In relazione alla prima delle riferite due circostanze, il Tribunale ha reputato dirimente il rilievo che il suddetto procedimento penale era stato definito con un decreto di archiviazione e, quindi, doveva reputarsi illegittima l’informativa prefettizia, nella parte in cui si basava sull’avvenuta iscrizione dell’amministratore unico della società interessata nel registro degli indagati. In dettaglio il T.A.R. ha premesso che l’archiviazione, al pari dell’esito assolutorio di un procedimento penale, non può neutralizzare gli elementi di segno negativo eventualmente emersi nell’indagine di polizia, imponendosi sempre al giudicante una valutazione complessiva delle circostanze emerse che ne tenga conto della peculiare finalità cautelare e di prevenzione dell’informativa prefettizia, come tale non vincolata in sede amministrativa agli accertamenti compiuti dalla Magistratura ordinaria in vista della verifica della sostenibilità di un’accusa nel giudizio penale. Nondimeno il Tribunale ha rilevato che, nella fattispecie, le valutazioni del Prefetto non soltanto non presentavano l’elevata rilevanza probatoria richiesta dal diritto penale, ma nemmeno risultavano fondate su uno specifico quadro indiziario che comprovasse, sia pure in via induttiva, il sospetto di una possibile infiltrazione delle organizzazioni criminali negli appalti delle pubbliche amministrazioni.
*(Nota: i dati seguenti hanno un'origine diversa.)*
(* ===== verification/KeySpec.v ===== *)
(** * What the commands on keys do (specification of the commands of Db.v)

    RENAME, DEL, EXPIRE and PERSIST in terms of the values and expire times the
    databases hold. *)

From S2P Require Import Prelude Util Sds State Object Server Db DbSpec Outcome SampleState.

(** ** Steps of a command in terms of what the databases hold *)

(** From [s] to [s'] the keys take the values [v] and the expire times [x], the references
    become [E'], and the values of the references in [keep] stay. *)
Record step_to (s s' : server) (E' keep : list oid) (v : Z * sds -> option value) (x : Z * sds -> option Z) : Prop := {
  to_ok : store_ok (st s') E';
  to_quiet : quiet s s';
  to_view : forall k, view (st s') k = v k;
  to_expires : forall k, expires (st s') !! k = x k;
  to_keep : forall o, o ∈ keep -> val_at (st s') o = val_at (st s) o
}.

(** The function that is [v] at [k] and [f] elsewhere. *)
Definition at_key {A} (k : Z * sds) (v : A) (f : Z * sds -> A) (k' : Z * sds) : A :=
  if decide (k' = k) then v else f k'.

Lemma at_key_same {A} k (v : A) f : at_key k v f k = v.
Proof. unfold at_key. by rewrite decide_True. Qed.
Lemma at_key_other {A} k (v : A) f k' : k' <> k -> at_key k v f k' = f k'.
Proof. intros. unfold at_key. by rewrite decide_False. Qed.

(** [s] itself, seen as a state reached by a step. *)
Lemma dbDelete_step s E db key :
  store_ok (st s) E ->
  exists t, dbDelete db key s = Some (bool_decide (is_Some (dict (st s) !! (db, key))), with_st t s) /\
    step_to s (with_st t s) E E (at_key (db, key) None (view (st s))) (at_key (db, key) None (fun k => expires (st s) !! k)) /\
    dict t = delete (db, key) (dict (st s)).
Proof.
  intros Hok. destruct (dbDelete_spec s E db key Hok) as (t & Hrun & Hok' & Hd & Hx & Hk).
  exists t. split; [done|]. split; [|done]. split; cbn; [done|done| | |].
  - intros k. rewrite (view_of_delete E (st s) t (db, key) k (kept_vals _ _ _ Hk) Hd). done.
  - intros k. rewrite Hx. unfold at_key. destruct (decide (k = (db, key))) as [->|]; [apply lookup_delete_eq|by apply lookup_delete_ne].
  - intros o Ho. eapply kept_val; [exact Hk|by apply refs_ext].
Qed.

Lemma dbAdd_step s E db key o v :
  store_ok (st s) (o :: E) -> dict (st s) !! (db, key) = None -> val_at (st s) o = Some v ->
  exists s', dbAdd db key o s = Some (tt, s') /\
    step_to s s' E E (at_key (db, key) (Some v) (view (st s))) (fun k => expires (st s) !! k) /\
    dict (st s') = <[(db, key):=o]> (dict (st s)).
Proof.
  intros Hok Hk Hv. destruct (put_spec s E db key o Hok) as (s' & Hrun & Hok' & Hq & _ & _ & Hd & Hx & Hkept).
  rewrite Hk in Hrun. exists s'. split; [done|]. split; [|done]. split; [done|done| | |].
  - intros k. rewrite (view_of_insert E (st s) (st s') (db, key) o k (kept_vals _ _ _ Hkept) Hd).
    unfold at_key. by rewrite Hv.
  - intros k. by rewrite Hx.
  - intros x Hx'. eapply kept_val; [exact Hkept|by apply refs_ext].
Qed.

Lemma step_refl s E : store_ok (st s) E -> step_to s s E E (view (st s)) (fun k => expires (st s) !! k).
Proof. by split. Qed.

Lemma step_trans s1 s2 s3 E keep E' keep' v x v' x' :
  step_to s1 s2 E keep v x -> step_to s2 s3 E' keep' v' x' -> keep' ⊆ keep -> step_to s1 s3 E' keep' v' x'.
Proof.
  intros [H1 H2 H3 H4 H5] [K1 K2 K3 K4 K5] Hsub. split; [done|by eapply quiet_trans|done|done|].
  intros o Ho. rewrite K5 by done. by apply H5, Hsub.
Qed.

Lemma step_quiet s0 s s' E keep v x : quiet s0 s -> step_to s s' E keep v x -> step_to s0 s' E [] v x.
Proof. intros Hq []. split; try done; [by eapply quiet_trans|by intros ? ?%elem_of_nil]. Qed.

Lemma step_ext s s' E keep v x v' x' :
  step_to s s' E keep v x -> (forall k, v k = v' k) -> (forall k, x k = x' k) -> step_to s s' E keep v' x'.
Proof. intros [] Hv Hx. split; try done; intros k; [rewrite <- Hv|rewrite <- Hx]; auto. Qed.

Lemma step_lookup s E k s1 :
  expire_step k E s s1 ->
  step_to s s1 E E (at_key k (alive s k) (view (st s))) (at_key k (alive_expire s k) (fun k => expires (st s) !! k)).
Proof.
  intros Hes. split; try apply Hes.
  - intros k'. by apply (es_view _ _ _ _ k' Hes).
  - intros k'. by apply (es_expire_at _ _ _ _ k' Hes).
  - intros o Ho. by eapply es_ext.
Qed.

(** [setExpire] or nothing, as RENAME and MOVE use it. *)
Definition carry_expire (w : Z) : option Z := if w =? -1 then None else Some w.

Lemma carry_step s E c cl db key w :
  store_ok (st s) E -> is_Some (dict (st s) !! (db, key)) -> clients s !! c = Some cl ->
  expires (st s) !! (db, key) = None ->
  exists s', (if negb (w =? -1) then setExpire (Some c) db key w else mret tt) s = Some (tt, s') /\
    step_to s s' E E (view (st s)) (at_key (db, key) (carry_expire w) (fun k => expires (st s) !! k)) /\
    dict (st s') = dict (st s).
Proof.
  intros Hok Hk Hc Hx. unfold carry_expire. destruct (Z.eqb_spec w (-1)) as [->|Hw]; cbn [negb].
  - exists s. split; [done|]. split; [|done]. eapply step_ext; [by apply step_refl|done|].
    intros k. unfold at_key. by destruct (decide (k = (db, key))) as [->|].
  - destruct (setExpire_spec s E c cl db key w Hok Hk Hc) as (f & Hrun & Hok').
    eexists. split; [exact Hrun|]. split; [|done]. split; cbn; try done.
    intros k. unfold at_key. destruct (decide (k = (db, key))) as [->|]; [apply lookup_insert_eq|by apply lookup_insert_ne].
Qed.

(** The entry of [dst] is replaced by the object of [src], and [src] is deleted. *)
Definition move_entry (c db : Z) (src dst : sds) (o : oid) (expire : Z) (old : option oid) : M unit :=
  _ ← (match old with Some _ => dbDelete db dst | None => mret true end);
  _ ← dbAdd db dst o;
  _ ← (if negb (expire =? -1) then setExpire (Some c) db dst expire else mret tt);
  _ ← dbDelete db src;
  mret tt.

Lemma move_entry_then {A} c db src dst o w old (K : M A) s :
  (_ ← (match old with Some _ => dbDelete db dst | None => mret true end);
   _ ← dbAdd db dst o;
   _ ← (if negb (w =? -1) then setExpire (Some c) db dst w else mret tt);
   _ ← dbDelete db src;
   K) s = (_ ← move_entry c db src dst o w old; K) s.
Proof.
  unfold move_entry, mbind, ST_bind.
  destruct ((match old with Some _ => dbDelete db dst | None => mret true end) s) as [[? s1]|]; [|done].
  destruct (dbAdd db dst o s1) as [[? s2]|]; [|done].
  destruct ((if negb (w =? -1) then setExpire (Some c) db dst w else mret tt) s2) as [[? s3]|]; [|done].
  by destruct (dbDelete db src s3) as [[? s4]|].
Qed.

Lemma absent_view t k : dict t !! k = None -> view t k = None.
Proof. intros Hk. unfold view. by rewrite Hk. Qed.
Lemma absent_no_expire t E k : store_ok t E -> dict t !! k = None -> expires t !! k = None.
Proof. intros Hok Hk. apply not_elem_of_dom. intros Hd%(ok_expires _ _ Hok). apply elem_of_dom in Hd as [? ?]. congruence. Qed.

Lemma clear_dst s E db key :
  store_ok (st s) E ->
  exists b s', (match dict (st s) !! (db, key) with Some _ => dbDelete db key | None => mret true end) s = Some (b, s') /\
    step_to s s' E E (at_key (db, key) None (view (st s))) (at_key (db, key) None (fun k => expires (st s) !! k)) /\
    dict (st s') = delete (db, key) (dict (st s)).
Proof.
  intros Hok. destruct (dict (st s) !! (db, key)) as [o|] eqn:Hk.
  - destruct (dbDelete_step s E db key Hok) as (t & Hrun & Hst & Hd). by eexists _, _.
  - exists true, s. split; [done|]. split; [|by rewrite delete_id].
    eapply step_ext; [by apply step_refl| |]; intros k; unfold at_key; destruct (decide (k = (db, key))) as [->|]; try done.
    + by apply absent_view.
    + by eapply absent_no_expire.
Qed.

Lemma move_entry_spec s E c cl db src dst o v w :
  store_ok (st s) (o :: E) -> src <> dst -> dict (st s) !! (db, src) = Some o -> val_at (st s) o = Some v ->
  clients s !! c = Some cl ->
  exists s', move_entry c db src dst o w (dict (st s) !! (db, dst)) s = Some (tt, s') /\
    step_to s s' E E
      (at_key (db, src) None (at_key (db, dst) (Some v) (view (st s))))
      (at_key (db, src) None (at_key (db, dst) (carry_expire w) (fun k => expires (st s) !! k))).
Proof.
  intros Hok Hne Hsrc Hv Hc. unfold move_entry.
  destruct (clear_dst s (o :: E) db dst Hok) as (b & s3 & H3 & S3 & D3). erewrite bind_run by exact H3.
  assert (dict (st s3) !! (db, dst) = None) as K3 by (by rewrite D3, lookup_delete_eq).
  destruct (dbAdd_step s3 E db dst o v (to_ok _ _ _ _ _ _ S3) K3) as (s4 & H4 & S4 & D4).
  { rewrite (to_keep _ _ _ _ _ _ S3) by set_solver. done. }
  erewrite bind_run by exact H4.
  assert (quiet s s4) as Q4 by (eapply quiet_trans; [apply S3|apply S4]).
  assert (clients s4 !! c = Some cl) as Hc4 by (destruct Q4 as (_ & _ & -> & _); done).
  destruct (carry_step s4 E c cl db dst w (to_ok _ _ _ _ _ _ S4)) as (s5 & H5 & S5 & D5); [|done| |].
  { rewrite D4, lookup_insert_eq. by eexists. }
  { rewrite (to_expires _ _ _ _ _ _ S4). by eapply absent_no_expire, K3; apply S3. }
  erewrite bind_run by exact H5.
  destruct (dbDelete_step s5 E db src (to_ok _ _ _ _ _ _ S5)) as (t & H6 & S6 & _).
  erewrite bind_run by exact H6. eexists. split; [done|].
  eapply step_ext.
  - eapply (step_trans _ _ _ _ _ _ _ _ _ _ _ S3); [|set_solver].
    eapply (step_trans _ _ _ _ _ _ _ _ _ _ _ S4); [|set_solver].
    eapply (step_trans _ _ _ _ _ _ _ _ _ _ _ S5); [|set_solver]. exact S6.
  - intros k. unfold at_key at 1 2. destruct (decide (k = (db, src))); [done|].
    rewrite (to_view _ _ _ _ _ _ S5), (to_view _ _ _ _ _ _ S4). unfold at_key. destruct (decide (k = (db, dst))); [done|].
    rewrite (to_view _ _ _ _ _ _ S3). by rewrite at_key_other.
  - intros k. unfold at_key at 1 2. destruct (decide (k = (db, src))); [done|].
    rewrite (to_expires _ _ _ _ _ _ S5). unfold at_key. destruct (decide (k = (db, dst))); [done|].
    rewrite (to_expires _ _ _ _ _ _ S4), (to_expires _ _ _ _ _ _ S3). by rewrite at_key_other.
Qed.

(** ** RENAME *)

(** The outcome of a command on several keys: the values and expire times of all the keys, and
    the keys whose watchers are flagged. *)
Record outcomes (s : server) (c : Z) (E : list oid) (s' : server) (v : Z * sds -> option value)
    (x : Z * sds -> option Z) (touched : list (Z * sds)) (d : Z) (rs : list reply) : Prop := {
  os_ok : store_ok (st s') E;
  os_conf : conf s' = conf s;
  os_watched : watched_keys s' = watched_keys s;
  os_view : forall k, view (st s') k = v k;
  os_expires : forall k, expires (st s') !! k = x k;
  os_clients : clients s' = alter (says rs) c (foldl (fun m k => touch_clients (watchers s k) m) (clients s) touched);
  os_dirty : dirty s' = dirty s + d
}.

Lemma outcomes_step s c E s1 s' keep v x touched d rs :
  step_to s s1 E keep v x ->
  st s' = st s1 -> conf s' = conf s1 -> watched_keys s' = watched_keys s1 ->
  clients s' = alter (says rs) c (foldl (fun m k => touch_clients (watchers s1 k) m) (clients s1) touched) ->
  dirty s' = dirty s1 + d -> outcomes s c E s' v x touched d rs.
Proof.
  intros [Hok (Hc & Hw & Hcl & Hd & _) Hv Hx _] Est Ec Ew Ecl Ed. split; rewrite ?Est; try done; try congruence.
  rewrite Ecl, Hcl. f_equal. clear -Hw. generalize (clients s). induction touched as [|k ks IH]; intros m; [done|].
  cbn. replace (watchers s1 k) with (watchers s k) by (unfold watchers; by rewrite Hw). by apply IH.
Qed.

Lemma outcomes_ext s c E s' v x v' x' touched d rs :
  outcomes s c E s' v x touched d rs -> (forall k, v k = v' k) -> (forall k, x k = x' k) ->
  outcomes s c E s' v' x' touched d rs.
Proof. intros [] Hv Hx. split; try done; intros k; [rewrite <- Hv|rewrite <- Hx]; auto. Qed.

(** The end of RENAME: the entry is moved and both keys are signalled. *)
Lemma rename_commit s s2 E c cl db src dst o v w r (argv : list oid) :
  store_ok (st s2) (o :: E) -> src <> dst -> dict (st s2) !! (db, src) = Some o -> val_at (st s2) o = Some v ->
  clients s2 !! c = Some cl -> quiet s s2 ->
  exists s', (_ ← (match dict (st s2) !! (db, dst) with Some _ => dbDelete db dst | None => mret true end);
    _ ← dbAdd db dst o;
    _ ← (if negb (w =? -1) then setExpire (Some c) db dst w else mret tt);
    _ ← dbDelete db src;
    _ ← signalModifiedKey db src;
    _ ← signalModifiedKey db dst;
    _ ← notifyKeyspaceEvent NOTIFY_GENERIC "rename_from" src db;
    _ ← notifyKeyspaceEvent NOTIFY_GENERIC "rename_to" dst db;
    _ ← incr_dirty 1;
    _ ← addReply c r;
    mret argv) s2 = Some (argv, s') /\
    outcomes s c E s'
      (at_key (db, src) None (at_key (db, dst) (Some v) (view (st s2))))
      (at_key (db, src) None (at_key (db, dst) (carry_expire w) (fun k => expires (st s2) !! k)))
      [(db, src); (db, dst)] 1 [r].
Proof.
  intros Hok Hne Hsrc Hv Hc Hq.
  destruct (move_entry_spec s2 E c cl db src dst o v w Hok Hne Hsrc Hv Hc) as (s3 & Hmove & Hst).
  apply (step_quiet s) in Hst; [|done].
  rewrite move_entry_then, (bind_run _ _ _ _ _ Hmove).
  rewrite (bind_run _ _ _ _ _ (signalModifiedKey_spec _ _ _)), (bind_run _ _ _ _ _ (signalModifiedKey_spec _ _ _)).
  eexists. split; [done|]. by eapply outcomes_step.
Qed.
Nella specie, difatti, le informative poggiavano principalmente (seppur non esclusivamente) sulla considerazione della pregressa iscrizione del sunnominato amministratore unico e direttore tecnico nel registro degli indagati, in relazione a un’amplissima indagine penale, relativa a ben sette gare d’appalto, peraltro celebrate verso la fine degli anni Ottanta del secolo scorso, e nella quale erano stati coinvolti oltre trecentosessanta soggetti, inclusi tutti i pubblici amministratori interessati, i direttori dei lavori, i componenti commissioni di gara e perfino tutti i partecipanti alle procedure selettive. In particolare, il signor Mi. era stato sottoposto a indagine per il solo fatto di aver presentato un’offerta in una delle sette gare oggetto del procedimento, senza nemmeno ottenerne l’aggiudicazione.

Il Tribunale ha, pertanto, ritenuto che, non essendo emerso dalle indagini alcun ulteriore elemento valutabile in senso negativo, le informative prefettizie impugnate fossero carenti sotto il profilo della istruttoria e della motivazione, giacché, a fronte della assunzione di una posizione marginale nel contesto di una vasta indagine conclusasi con una completa archiviazione, si limitavano a segnalare che gli elementi di giudizio raccolti, pur non consentendo di sostenere proficuamente l’azione in giudizio nei confronti delle persone sottoposte ad indagini, confermavano – a detta delle Prefetture – l’esistenza di un sistema di controllo degli appalti pubblici da parte di "Cosa Nostra".

A identica conclusione, secondo il T.A.R., doveva giungersi anche con riferimento all’ulteriore circostanza, ugualmente indicata a supporto dell’informativa negativa, relativa alla richiesta di acquisto (non di un immobile, bensì di un automezzo) inoltrata all’amministratore giudiziario di una società confiscata, il cui proprietario pure era stato coinvolto nel procedimento penale succitato.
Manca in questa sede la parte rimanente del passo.